Mais ce qui inquiète Jean Arcan, c’est surtout la suite, pas uniquement pour lui mais pour l’ensemble des éleveurs du territoire. Si d’autres attaques ont lieu, il réfléchira sérieusement à rentrer ses bêtes en bâtiment. « Je fais beaucoup de vente directe. Mes animaux sont en plein air mais ils ne le sont pas pour être mal. Tous mes terrains ont été mis en état, clôturés, ils sont desservis grâce à une source donc on n’a pas besoin d’utiliser de tonne à eau donc on ne consomme rien en carburant. Mes cochons ils ont 1 000 m2, ils sont en forêt, ils mangent des vers de terres. Si on veut les mettre en bâtiment, derrière ça veut dire les nourrir avec des céréales, ce n’est pas du tout la même viande et c’est bien moins écologique. Il y a de vraies questions à se poser pour les zones d’élevage non mécanisables qui ne peuvent pas être fauchés. Si on arrête et que personne ne reprend, tout repartira en friche », souligne-t-il. Aujourd’hui, il dit presque regretter d’avoir investi plusieurs millions d’euros dans du matériel de pente (tracteur de pente, broyeur). Et de lâcher : « Aujourd’hui je leur demande, qu’est-ce que l’État veut faire ? Si c’est juste pour ne pas faire peur et dire qu’il n’y a un qu’un loup, alors soit, mais si derrière on veut protéger l’élevage, protéger les territoires, pour moi ce n’est pas compatible avec la présence du loup ».
* Association des Protections Alternatives pour la Cohabitation de l'Élevage et de la Faune Sauvage.

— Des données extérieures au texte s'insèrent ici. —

(** The call on the service itself. *)
Definition local (c : call) (s : S) : outcome * S :=
  let device (r : Z * option B * S) := let '(ret, b, s) := r in (mk_outcome ret None None None (Some <$> b) None, s) in
  match c with
  | GetNumberOfCameras type => only_status (getNumberOfCameras C type s)
  | GetCameraInfo id => let '(ret, i, s) := getCameraInfo C id s in (mk_outcome ret (Some i) None None None None, s)
  | GetCameraCharacteristics id given =>
      let '(ret, m, s) := getCameraCharacteristics C id s in (mk_outcome ret None (if given then Some m else None) None None None, s)
  | GetCameraVendorTagDescriptor => let '(ret, d, s) := getCameraVendorTagDescriptor C s in (mk_outcome ret None None d None None, s)
  | Connect client id name uid => device (connect C client id name uid s)
  | ConnectLegacy client id hal name uid => device (connectLegacy C client id hal name uid s)
  | SetTorchMode id enabled b => only_status (setTorchMode C id enabled b s)
  | ConnectDevice cb id name uid => device (connectDevice C cb id name uid s)
  | AddListener l => only_status (addListener C l s)
  | RemoveListener l => only_status (removeListener C l s)
  | GetLegacyParameters id given => let '(ret, t, s) := getLegacyParameters C id s in (mk_outcome ret None None None None (Some t), s)
  | SupportsCameraApi id version => only_status (supportsCameraApi C id version s)
  | NotifySystemEvent id args => only_status (0, notifySystemEvent C id args s)
  end.

(** What the caller is told: the two calls that read what they have sent always succeed,
    with nothing. *)
Definition remote_answer (c : call) (o : outcome) : outcome :=
  match c with
  | GetLegacyParameters _ _ => mk_outcome 0 None None None None (Some EmptyString)
  | SupportsCameraApi _ _ => mk_outcome 0 None None None None None
  | _ => o
  end.

(** Arguments a parcel can carry, and a pointer where the proxy insists on one. *)
Definition call_ok (c : call) : Prop :=
  match c with
  | GetNumberOfCameras z | GetCameraInfo z | GetCameraCharacteristics z _ => is_int z
  | GetLegacyParameters z given => is_int z /\ given = true
  | Connect _ id _ uid | ConnectDevice _ id _ uid => is_int id /\ is_int uid
  | ConnectLegacy _ id hal _ uid => is_int id /\ is_int hal /\ is_int uid
  | SupportsCameraApi id version => is_int id /\ is_int version
  | NotifySystemEvent id args => is_int id /\ zlen args <= 512
  | _ => True
  end.
Lemma played_join a off f n user m m1 m2 : 0 <= f <= n -> n <= buffer_size -> played a off f user m m1 ->
  played (a + f) (off + f) (n - f) user m1 m2 -> played a off n user m m2.
Proof.
  intros Hf Hn [P1 P2] [Q1 Q2].
  assert (Hshift : forall j b, ring_byte (a + f) j b = ring_byte a (f + j) b) by (intros; unfold ring_byte; by rewrite Z.add_assoc).
  split.
  - intros j b Hj Hb. destruct (decide (j < f)) as [Hlt|Hge].
    + rewrite Q2; [apply P1; [lia|done]|by apply ring_byte_range|]. intros j' b' Hj' Hb'. rewrite Hshift.
      intros He%ring_byte_inj; lia.
    + specialize (Q1 (j - f) b ltac:(lia) Hb). rewrite Hshift in Q1. replace (f + (j - f)) with j in Q1 by lia.
      rewrite Q1. f_equal. f_equal. lia.
  - intros i Hi Hne. rewrite Q2; [apply P2; [done|]|done|].
    + intros j b Hj Hb. apply Hne; [lia|done].
    + intros j b Hj Hb. rewrite Hshift. apply Hne; [lia|done].
Qed.

(** What [k] frames of a transfer have done. *)
Definition progress (off k : Z) (r r' : ring) : Prop :=
  committed r' = committed r + k /\ zlen (user_buffer r') = zlen (user_buffer r) /\
  (capture = false -> user_buffer r' = user_buffer r /\
     played (committed r) off k (user_buffer r) (mmap_buffer r) (mmap_buffer r')).

(** One round of the loop. *)
Lemma round_spec off size r : ring_ok r -> 0 < size <= available r -> 0 <= off -> (off + size) * frame_bytes <= zlen (user_buffer r) ->
  exists f r1 r2 r3, pcm_mmap_begin size r = (committed r mod buffer_size, f, r1) /\
    pcm_areas_copy (committed r mod buffer_size) off f r1 = Some r2 /\
    (pcm_mmap_commit f r2 = (f, r3) \/ pcm_mmap_commit f r2 = (-1, r3)) /\
    0 < f <= size /\ f <= buffer_size /\ ring_ok r3 /\ size - f <= available r3 /\ progress off f r r3.
Proof.
  intros Hr Hs Ho Hu. pose proof Hsizes as [Hp _ Hmore Hroom Hfb _].
  destruct (begin_spec size r Hr Hs) as (f & r1 & Hb & Hr1 & -> & Hf & Hend & Hav). destruct (sync_keeps r) as (Hc & _ & Hm & Hub & _).
  set (r1 := (pcm_sync_ptr r).2) in *. pose proof (Z.mod_pos_bound (committed r) buffer_size Hp) as Hoff.
  destruct (areas_copy_spec (committed r mod buffer_size) off f r1 Hr1 ltac:(lia) ltac:(lia) ltac:(lia) Ho)
    as (r2 & Hcp & Hr2 & Hc2 & Hs2 & _ & Hz & Hcopy); [rewrite Hub; nia|].
  assert (Hav2 : available r2 = available r1) by (unfold available; by rewrite Hc2, Hs2).
  pose proof (forward_ok f r2 Hr2 ltac:(lia) ltac:(lia)) as Hfw. pose proof (driver_ge_seen _ Hfw) as [Hr3 Hge].
  destruct (sync_keeps (pcm_mmap_appl_forward f r2)) as (Hc3 & _ & Hm3 & Hu3 & Hret).
  set (r3 := (pcm_sync_ptr (pcm_mmap_appl_forward f r2)).2) in *. cbn in Hc3, Hm3, Hu3, Hge.
  exists f, r1, r2, r3. split; [done|]. split; [done|]. split.
  { unfold pcm_mmap_commit. destruct (pcm_sync_ptr (pcm_mmap_appl_forward f r2)) as [ret rr] eqn:Hsync. cbn in Hret. unfold r3.
    cbn. destruct Hret as [->| ->]; cbn; [left|by right]. rewrite wrap_s32_id by (unfold is_int, INT_MIN, INT_MAX in *; lia). done. }
  split; [done|]. split; [lia|]. split; [done|]. split.
  { unfold available in *. rewrite Hc3. destruct capture; lia. }
  split; [rewrite Hc3, Hc2; lia|]. split; [by rewrite Hu3, Hz, Hub|]. intros Hcap. destruct (Hcopy Hcap) as [Hu2 Hcopied].
  split; [by rewrite Hu3, Hu2, Hub|]. apply played_chunk; [done|]. rewrite Hm3. by rewrite Hm, Hub in Hcopied.
Qed.
(* ===== verification/TinyPcm.v ===== *)
(** * PCM handles (tinyalsa/src/pcm.c)

    What surrounds the ring of [TinyRing]: sample formats and sizes, the hardware
    parameters handed to the driver, the configuration of a handle, opening and closing it,
    and transfers by [WRITEI]/[READI].  The driver is a set of answers: which calls
    succeed, and what it makes of the parameters.  The numbers of the parameters and of
    the sample formats are those of the kernel's interface (sound/asound.h).

    [set_config_sizes]: where the driver takes the periods as asked for, a successful
    configuration establishes the sizes [TinyRing] relies on; [buffer_not_refined] shows
    what happens where it does not.  [open_close_releases]: whatever fails, closing gives
    everything back, once for a handle that was ready; [failed_open_unmaps_twice] is the
    exception.  [writei_ends]: a write ends after at most two rounds and what its answer
    means; [readi_spins]: a read need not end. *)

From S2P Require Import Prelude TinyRing.

(** ** Formats and sizes *)

Inductive pcm_format :=
| PCM_FORMAT_S16_LE | PCM_FORMAT_S8 | PCM_FORMAT_S16_BE | PCM_FORMAT_S24_LE | PCM_FORMAT_S24_BE
| PCM_FORMAT_S24_3LE | PCM_FORMAT_S24_3BE | PCM_FORMAT_S32_LE | PCM_FORMAT_S32_BE | PCM_FORMAT_MAX.

#[export] Instance pcm_format_eq_dec : EqDecision pcm_format.
Proof. solve_decision. Defined.

Definition pcm_format_to_alsa (format : pcm_format) : Z :=
  match format with
  | PCM_FORMAT_S8 => 0
  | PCM_FORMAT_S16_LE | PCM_FORMAT_MAX => 2
  | PCM_FORMAT_S16_BE => 3
  | PCM_FORMAT_S24_LE => 6
  | PCM_FORMAT_S24_BE => 7
  | PCM_FORMAT_S24_3LE => 32
  | PCM_FORMAT_S24_3BE => 33
  | PCM_FORMAT_S32_LE => 10
  | PCM_FORMAT_S32_BE => 11
  end.

Definition pcm_format_to_bits (format : pcm_format) : Z :=
  match format with
  | PCM_FORMAT_S32_LE | PCM_FORMAT_S32_BE | PCM_FORMAT_S24_LE | PCM_FORMAT_S24_BE => 32
  | PCM_FORMAT_S24_3LE | PCM_FORMAT_S24_3BE => 24
  | PCM_FORMAT_S16_LE | PCM_FORMAT_S16_BE | PCM_FORMAT_MAX => 16
  | PCM_FORMAT_S8 => 8
  end.

Record pcm_config := mk_config {
  channels : Z; rate : Z; period_size : Z; period_count : Z; format : pcm_format;
  start_threshold : Z; stop_threshold : Z; silence_threshold : Z }.

Definition sample_bytes (c : pcm_config) : Z := Z.shiftr (pcm_format_to_bits (format c)) 3.

(** [None]: a division by zero. *)
Definition pcm_bytes_to_frames (c : pcm_config) (bytes : Z) : option Z :=
  let size := wrap_u32 (channels c * sample_bytes c) in if size =? 0 then None else Some (bytes / size).
Definition pcm_frames_to_bytes (c : pcm_config) (frames : Z) : Z := wrap_u32 (wrap_u32 (frames * channels c) * sample_bytes c).

Lemma sample_bytes_range c : 1 <= sample_bytes c <= 4.
Proof. unfold sample_bytes. by destruct (format c). Qed.

(** The bytes of a frame, as [TinyRing] takes them. *)
Definition frame_size (c : pcm_config) : Z := channels c * sample_bytes c.

Lemma frames_to_bytes_eq c frames : pcm_frames_to_bytes c frames = frames_to_bytes (frame_size c) frames.
Proof.
  unfold pcm_frames_to_bytes, frames_to_bytes, frame_size, wrap_u32. rewrite Zmult_mod_idemp_l. f_equal. ring.
Qed.

(** [TINYALSA_FRAMES_MAX] of [limits.h], with the 32-bit [unsigned long] of the device. *)
Definition TINYALSA_CHANNELS_MAX := 32.
Definition TINYALSA_FRAMES_MAX := (2 ^ 32 - 1) / (TINYALSA_CHANNELS_MAX * 4).

(** The limits keep the byte counts within 32 bits, so they are read back. *)
Theorem frames_bytes_roundtrip c frames : 1 <= channels c <= TINYALSA_CHANNELS_MAX -> 0 <= frames <= TINYALSA_FRAMES_MAX ->
  pcm_frames_to_bytes c frames = frames * frame_size c /\ pcm_bytes_to_frames c (pcm_frames_to_bytes c frames) = Some frames.
Proof.
  unfold TINYALSA_CHANNELS_MAX. change TINYALSA_FRAMES_MAX with 33554431. intros Hc Hf. pose proof (sample_bytes_range c) as Hs.
  assert (Hsz : 1 <= frame_size c <= 128) by (unfold frame_size; nia).
  rewrite frames_to_bytes_eq. unfold frames_to_bytes. rewrite wrap_u32_id by nia. split; [done|].
  unfold pcm_bytes_to_frames. fold (frame_size c). rewrite wrap_u32_id by lia.
  rewrite (proj2 (Z.eqb_neq _ 0)), Z.div_mul by lia. done.
Qed.

(** ** Hardware parameters *)

Record snd_interval := mk_interval { imin : Z; imax : Z; integer : bool }.

(** A mask is eight words. *)
Record snd_pcm_hw_params := mk_hw_params { hflags : Z; masks : list (list Z); intervals : list snd_interval }.

Definition SNDRV_PCM_HW_PARAM_ACCESS := 0.
Definition SNDRV_PCM_HW_PARAM_FORMAT := 1.
Definition SNDRV_PCM_HW_PARAM_SUBFORMAT := 2.
Definition SNDRV_PCM_HW_PARAM_SAMPLE_BITS := 8.
Definition SNDRV_PCM_HW_PARAM_FRAME_BITS := 9.
Definition SNDRV_PCM_HW_PARAM_CHANNELS := 10.
Definition SNDRV_PCM_HW_PARAM_RATE := 11.
Definition SNDRV_PCM_HW_PARAM_PERIOD_TIME := 12.
Definition SNDRV_PCM_HW_PARAM_PERIOD_SIZE := 13.
Definition SNDRV_PCM_HW_PARAM_PERIOD_BYTES := 14.
Definition SNDRV_PCM_HW_PARAM_PERIODS := 15.
Definition SNDRV_PCM_HW_PARAM_BUFFER_TIME := 16.
Definition SNDRV_PCM_HW_PARAM_BUFFER_SIZE := 17.
Definition SNDRV_PCM_HW_PARAM_BUFFER_BYTES := 18.
Definition SNDRV_PCM_HW_PARAM_TICK_TIME := 19.
Definition SNDRV_MASK_MAX := 256.

Definition param_is_mask (p : Z) : bool := (SNDRV_PCM_HW_PARAM_ACCESS <=? p) && (p <=? SNDRV_PCM_HW_PARAM_SUBFORMAT).
Definition param_is_interval (p : Z) : bool := (SNDRV_PCM_HW_PARAM_SAMPLE_BITS <=? p) && (p <=? SNDRV_PCM_HW_PARAM_TICK_TIME).

(** The index of [n] among the masks, and among the intervals. *)
Definition mask_index (n : Z) : nat := Z.to_nat (n - SNDRV_PCM_HW_PARAM_ACCESS).
Definition interval_index (n : Z) : nat := Z.to_nat (n - SNDRV_PCM_HW_PARAM_SAMPLE_BITS).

Malgré la proximité des habitations, la présence de chien de protection dans la parcelle et de chiens de compagnie à l'extérieur, cinq béliers du Gaec ont été tués dans la nuit de mercredi à jeudi 18 avril. Photo/Jean Arcan
INDEMNISATIONS/ Jean Arcan interpelle la préfecture de l’Ain
Un marché arrêté chaque semaine, au moins 150 agneaux qui ne naîtront pas cette année faute de cinq béliers en moins à la reproduction au mois de mai. Si l’État indemnise les animaux tués lors d’une attaque avérée, qu’en est-il des pertes collatérales ? C’est en substance ce qu’a demandé Jean Arcan dans un courriel daté du jeudi 28 avril envoyé aux services de l’État. « (…) Je voudrais savoir si la perte de mon chiffre d'affaires entraîné par l'obligation de cohabiter avec les loups sera prise en charge par l'État. (…). En effet nous entendons dire que les aides en cas d'attaque compensent les pertes mais celles-ci sont beaucoup plus importantes que les animaux tués. » Et Jean Arcan de faire le bilan : « Une prédation comme celle-ci, il faudra un an et demi à deux ans à l’exploitation pour qu’elle s’en remette. » Une demande prise au sérieux par la préfecture qui répond : « Cette demande est en cours d’étude en lien avec les services techniques de la préfète coordinatrice du PNA pour le loup et les activités d'élevage (DREAL). »
M.B.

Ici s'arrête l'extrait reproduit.